[[ DATA SUPPLIED open ]]

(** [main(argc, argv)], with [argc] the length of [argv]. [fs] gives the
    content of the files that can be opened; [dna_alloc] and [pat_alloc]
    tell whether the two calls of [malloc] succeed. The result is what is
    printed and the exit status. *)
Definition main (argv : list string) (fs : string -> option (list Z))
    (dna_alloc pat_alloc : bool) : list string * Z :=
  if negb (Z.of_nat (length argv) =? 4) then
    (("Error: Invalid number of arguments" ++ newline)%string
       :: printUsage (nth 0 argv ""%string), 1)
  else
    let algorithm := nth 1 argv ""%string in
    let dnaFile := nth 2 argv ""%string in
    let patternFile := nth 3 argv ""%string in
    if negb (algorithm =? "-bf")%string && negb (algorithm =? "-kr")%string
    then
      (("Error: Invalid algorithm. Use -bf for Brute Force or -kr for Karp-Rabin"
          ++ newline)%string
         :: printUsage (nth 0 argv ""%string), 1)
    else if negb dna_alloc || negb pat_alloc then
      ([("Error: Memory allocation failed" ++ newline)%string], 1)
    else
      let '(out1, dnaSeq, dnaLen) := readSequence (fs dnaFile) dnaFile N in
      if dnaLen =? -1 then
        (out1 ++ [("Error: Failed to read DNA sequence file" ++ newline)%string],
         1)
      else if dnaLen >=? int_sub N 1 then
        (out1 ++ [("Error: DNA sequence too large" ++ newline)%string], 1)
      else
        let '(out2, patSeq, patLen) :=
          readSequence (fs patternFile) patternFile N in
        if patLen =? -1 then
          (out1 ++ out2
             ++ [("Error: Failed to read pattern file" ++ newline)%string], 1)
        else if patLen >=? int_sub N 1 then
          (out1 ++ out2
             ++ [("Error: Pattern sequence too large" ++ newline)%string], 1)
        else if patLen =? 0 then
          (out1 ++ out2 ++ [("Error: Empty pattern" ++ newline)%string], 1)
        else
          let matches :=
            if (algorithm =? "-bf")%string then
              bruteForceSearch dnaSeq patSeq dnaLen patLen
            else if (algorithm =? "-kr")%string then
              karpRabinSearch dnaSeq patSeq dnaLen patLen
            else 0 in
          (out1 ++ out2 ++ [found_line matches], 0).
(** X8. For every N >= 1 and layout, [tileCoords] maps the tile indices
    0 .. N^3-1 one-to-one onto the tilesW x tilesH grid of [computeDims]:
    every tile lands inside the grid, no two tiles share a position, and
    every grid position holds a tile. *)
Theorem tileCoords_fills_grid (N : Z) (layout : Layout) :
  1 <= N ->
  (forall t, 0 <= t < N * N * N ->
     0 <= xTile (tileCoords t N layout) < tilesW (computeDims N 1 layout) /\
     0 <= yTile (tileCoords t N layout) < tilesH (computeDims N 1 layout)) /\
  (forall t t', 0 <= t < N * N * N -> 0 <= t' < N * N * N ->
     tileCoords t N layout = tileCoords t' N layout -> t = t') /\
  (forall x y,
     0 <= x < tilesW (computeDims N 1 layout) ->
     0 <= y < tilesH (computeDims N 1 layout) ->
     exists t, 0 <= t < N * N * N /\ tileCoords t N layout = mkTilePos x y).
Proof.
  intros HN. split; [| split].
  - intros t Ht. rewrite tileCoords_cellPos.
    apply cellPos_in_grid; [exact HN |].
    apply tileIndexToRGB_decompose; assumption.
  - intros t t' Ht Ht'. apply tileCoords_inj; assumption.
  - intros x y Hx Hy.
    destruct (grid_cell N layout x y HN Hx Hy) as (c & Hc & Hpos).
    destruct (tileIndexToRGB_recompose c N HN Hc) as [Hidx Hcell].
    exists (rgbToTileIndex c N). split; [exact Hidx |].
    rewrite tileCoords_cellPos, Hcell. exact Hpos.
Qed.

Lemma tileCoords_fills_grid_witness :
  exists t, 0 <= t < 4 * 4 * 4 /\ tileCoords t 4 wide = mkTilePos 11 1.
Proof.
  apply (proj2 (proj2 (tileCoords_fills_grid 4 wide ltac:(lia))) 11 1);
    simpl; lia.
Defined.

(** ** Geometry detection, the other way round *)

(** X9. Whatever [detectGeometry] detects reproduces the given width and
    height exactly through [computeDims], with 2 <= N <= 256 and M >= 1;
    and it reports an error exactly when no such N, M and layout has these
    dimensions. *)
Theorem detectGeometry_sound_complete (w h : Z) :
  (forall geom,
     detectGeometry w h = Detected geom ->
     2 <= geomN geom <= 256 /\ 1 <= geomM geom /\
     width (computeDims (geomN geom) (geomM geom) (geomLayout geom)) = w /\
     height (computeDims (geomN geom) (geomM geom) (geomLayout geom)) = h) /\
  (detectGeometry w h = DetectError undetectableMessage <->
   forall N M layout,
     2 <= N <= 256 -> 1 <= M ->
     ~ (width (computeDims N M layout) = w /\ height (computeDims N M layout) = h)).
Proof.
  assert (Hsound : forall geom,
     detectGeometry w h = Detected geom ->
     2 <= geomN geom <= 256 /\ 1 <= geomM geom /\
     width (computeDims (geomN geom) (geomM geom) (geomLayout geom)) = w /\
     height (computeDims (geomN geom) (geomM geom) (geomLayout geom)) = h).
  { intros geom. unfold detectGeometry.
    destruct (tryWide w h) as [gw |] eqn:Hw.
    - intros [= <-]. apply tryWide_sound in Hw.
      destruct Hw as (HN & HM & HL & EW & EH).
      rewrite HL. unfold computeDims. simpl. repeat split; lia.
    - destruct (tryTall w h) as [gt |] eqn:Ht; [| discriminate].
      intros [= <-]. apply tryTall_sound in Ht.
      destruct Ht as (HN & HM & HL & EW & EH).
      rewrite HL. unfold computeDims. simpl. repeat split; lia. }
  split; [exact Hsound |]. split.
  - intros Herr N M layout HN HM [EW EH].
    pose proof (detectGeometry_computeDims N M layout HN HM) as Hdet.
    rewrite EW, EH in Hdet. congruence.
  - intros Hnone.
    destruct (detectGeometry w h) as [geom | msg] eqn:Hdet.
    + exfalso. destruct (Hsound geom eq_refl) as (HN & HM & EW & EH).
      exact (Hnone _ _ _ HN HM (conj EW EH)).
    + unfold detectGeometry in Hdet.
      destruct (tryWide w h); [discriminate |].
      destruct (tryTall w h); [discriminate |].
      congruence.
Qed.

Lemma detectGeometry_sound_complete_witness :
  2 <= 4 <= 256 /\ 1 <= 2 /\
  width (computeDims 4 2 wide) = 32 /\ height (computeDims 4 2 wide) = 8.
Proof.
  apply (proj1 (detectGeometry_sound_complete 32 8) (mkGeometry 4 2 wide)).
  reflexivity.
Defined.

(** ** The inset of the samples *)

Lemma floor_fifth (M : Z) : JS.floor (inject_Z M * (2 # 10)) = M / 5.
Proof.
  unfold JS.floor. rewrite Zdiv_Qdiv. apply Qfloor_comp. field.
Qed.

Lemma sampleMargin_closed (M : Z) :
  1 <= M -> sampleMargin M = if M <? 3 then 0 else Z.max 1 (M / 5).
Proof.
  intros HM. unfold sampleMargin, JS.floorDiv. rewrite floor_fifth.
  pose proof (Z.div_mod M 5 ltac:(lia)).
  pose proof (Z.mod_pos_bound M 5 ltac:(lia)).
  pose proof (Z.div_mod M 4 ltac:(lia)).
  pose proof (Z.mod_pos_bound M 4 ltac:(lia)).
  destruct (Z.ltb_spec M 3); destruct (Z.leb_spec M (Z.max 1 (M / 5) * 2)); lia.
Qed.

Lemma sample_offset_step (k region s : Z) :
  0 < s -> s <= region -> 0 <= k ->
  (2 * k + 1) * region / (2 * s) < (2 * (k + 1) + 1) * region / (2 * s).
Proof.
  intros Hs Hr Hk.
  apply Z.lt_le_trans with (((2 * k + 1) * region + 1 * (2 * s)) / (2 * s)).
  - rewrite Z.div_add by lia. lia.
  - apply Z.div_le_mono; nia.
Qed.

[[ DATA SUPPLIED closed ]]

- **WHAT YOU HAVE TO DO**
Search each line of the listing for the word "congruence", then state how many lines contain it and nothing else.

- **SOLUTION TO THE PROBLEM**
2